Shale oil and gas: Destroying capital one well at a time
Recently, the former CEO of the largest shale gas producer in the United States told a roomful of conference goers what any competent financial analysis would have revealed many years ago: the shale oil and gas industry as a whole has been destroying capital since its inception.
“The fact is that every time they put the drill bit to the ground, they erode the value of the billions of dollars of previous investments they have made,” said Steve Schlotterbeck, former head of natural gas behemoth EQT, at a petrochemical industry conference. “It’s frankly no wonder that their equity valuations continue to fall dramatically.”
But, the real news here is not that the shale oil and gas industry has from its beginning been destroying capital one well at a time. It’s that a major industry insider freed from the constraints of his former job has admitted it.
Schlotterbeck calculates that the industry as a whole has destroyed 80 percent of its value since 2008. It turns out that the so-called shale revolution is a revolution as much in investor stupidity as it is in technology, a technology that can’t seem to produce actual industry profits. The former CEO added that there have been 172 bankruptcies among exploration and production companies engaged in the shale oil and gas business just since 2015.
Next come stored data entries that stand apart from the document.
(** With the entropy bytes 0, 1, 2, ... the four identifiers are those Python
    computes from the same bytes. *)
Example generate_new_ids_counting :
  fst (generate_new_ids (hashlib := fips) sample_self sample_world)
  = Return
      [ ("telemetry.devDeviceId",
         VStr "00010203-0405-4607-8809-0a0b0c0d0e0f");
        ("telemetry.macMachineId",
         VStr ("b5421c7b4f67baf82f33f7426f58873d880222b14a155bc176ca12c2f7d34baf"
               ++ "6e97422e7582bc260fbdd81cf5aff9ca6047942e995ea7d52757a0eb96307d02"));
        ("telemetry.machineId",
         VStr "89c7460452eddff119fea0419e785c74de2ffb139dbe74323aca4a01e198a5dc");
        ("telemetry.sqmId",
         VStr "{70717273-7475-4677-B879-7A7B7C7D7E7F}") ].
Proof. vm_compute. reflexivity. Qed.

Lemma run_of {A} (m : IO A) (w : world) (r : result A) :
  fst (m w) = r -> m w = (r, snd (m w)).
Proof. intros <-. apply surjective_pairing. Qed.

Lemma reset_preserves_other_keys_witness :
  exists merged : dict,
    at_path (fs (snd (reset_machine_ids (hashlib := fips)
                        (decoding "CONFIG" sample_config) sample_dump
                        sample_self sample_world))
                (db_path sample_self))
    = File (sample_dump (VDict merged))
    /\ dict_get merged "a" = Some (VInt 1)
    /\ dict_get merged "telemetry.machineId"
       = Some (VStr "89c7460452eddff119fea0419e785c74de2ffb139dbe74323aca4a01e198a5dc").
Proof.
  destruct (reset_preserves_other_keys (hashlib := fips)
              (decoding "CONFIG" sample_config) sample_dump
              sample_self sample_world _
              (run_of (reset_machine_ids (hashlib := fips)
                         (decoding "CONFIG" sample_config) sample_dump
                         sample_self)
                      sample_world (Return true)
                      ltac:(vm_compute; reflexivity)))
    as [text [config [ids [merged
         [Hnode [Hload [Hgen [_ [_ [Hfile [Hin [Hout _]]]]]]]]]]]].
  exists merged. split; [exact Hfile|].
  injection Hnode as <-. injection Hload as <-.
  rewrite generate_new_ids_counting in Hgen. injection Hgen as <-.
  split.
  - rewrite Hout; [reflexivity|].
    cbn. intros [H|[H|[H|[H|[]]]]]; discriminate H.
  - rewrite Hin; [reflexivity|]. cbn. tauto.
Defined.

Lemma reset_keeps_undecodable_file_witness :
  exists w',
    reset_machine_ids (hashlib := fips) (decoding "[]" (VList [])) sample_dump
      sample_self array_world = (Return false, w')
    /\ at_path (fs w' (db_path sample_self)) = File "[]".
Proof.
  destruct (reset_keeps_undecodable_file (hashlib := fips)
              (decoding "[]" (VList [])) sample_dump sample_self array_world
              "[]" eq_refl eq_refl
              (or_intror (ex_intro _ (VList [])
                            (conj eq_refl
                               (fun d (H : VList [] = VDict d) =>
                                  eq_ind (VList []) (fun v => match v with
                                                             | VList _ => True
                                                             | _ => False
                                                             end) I _ H)))))
    as [w' [Hrun [_ Hnode]]].
  exists w'. split; [exact Hrun | exact Hnode].
Defined.

(** *** Further properties of the identifiers *)

Lemma generate_new_ids_returns {hashlib : Hashlib}
  (self : MachineIDResetter) (w : world) :
  generate_new_ids self w = (Return (new_ids_of self w), drew w 128).
Proof.
  unfold new_ids_of. rewrite generate_new_ids_run. reflexivity.
Qed.

Lemma new_ids_of_printed {hashlib : Hashlib}
  (self : MachineIDResetter) (w : world) (ms : list message) :
  new_ids_of self (printed w ms) = new_ids_of self w.
Proof. unfold new_ids_of. now rewrite !generate_new_ids_run. Qed.

Lemma new_ids_of_keys {hashlib : Hashlib}
  (self : MachineIDResetter) (w : world) :
  dict_keys (new_ids_of self w) = telemetry_keys.
Proof. unfold new_ids_of. now rewrite generate_new_ids_run. Qed.

Lemma telemetry_keys_NoDup : NoDup telemetry_keys.
Proof.
  unfold telemetry_keys.
  repeat constructor; cbn [In]; intro H;
    repeat (destruct H as [H|H]); try discriminate H; contradiction.
Qed.

(** X13.  [generate_new_ids] prints nothing and touches no file; it only
    consumes 128 bytes of entropy, so that a second call builds its four
    identifiers from the next 128 bytes, none of which the first call has
    seen. *)
Theorem generate_new_ids_twice {hashlib : Hashlib}
  (self : MachineIDResetter) (w : world) :
  let w1 := snd (generate_new_ids self w) in
  fs w1 = fs w /\ stdout w1 = stdout w /\ drawn w1 = (drawn w + 128)%nat
  /\ fst (generate_new_ids self w1)
     = Return
         [ ("telemetry.devDeviceId",
            VStr (uuid_str (uuid4_int (draw w 128 16))));
           ("telemetry.macMachineId",
            VStr (hex_of_bytes (sha512 (draw w 176 64))));
           ("telemetry.machineId",
            VStr (hex_of_bytes (sha256 (draw w 144 32))));
           ("telemetry.sqmId",
            VStr ("{" ++ upper (uuid_str (uuid4_int (draw w 240 16)))
                  ++ "}")) ].
Proof.
  cbv zeta. rewrite (generate_new_ids_run self w). cbn [snd fs stdout drawn].
  repeat split.
  rewrite generate_new_ids_run. cbn [fst]. unfold draw.
  cbn [drawn entropy].
  replace (drawn w + 128 + 0)%nat with (drawn w + 128)%nat by lia.
  replace (drawn w + 128 + 48)%nat with (drawn w + 176)%nat by lia.
  replace (drawn w + 128 + 16)%nat with (drawn w + 144)%nat by lia.
  replace (drawn w + 128 + 112)%nat with (drawn w + 240)%nat by lia.
  reflexivity.
Qed.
Now the significance of this message is as much where it was said as who said it. Schlotterbeck was addressing attendees of the Northeast Petrochemical Exhibition & Conference in Pittsburgh in mid-June. The predominant buzz at the conference was a plan to turn Pennsylvania and Ohio, which sit above large shale gas resources, into a petrochemical and plastics center similar that which exists on the U.S. Gulf Coast.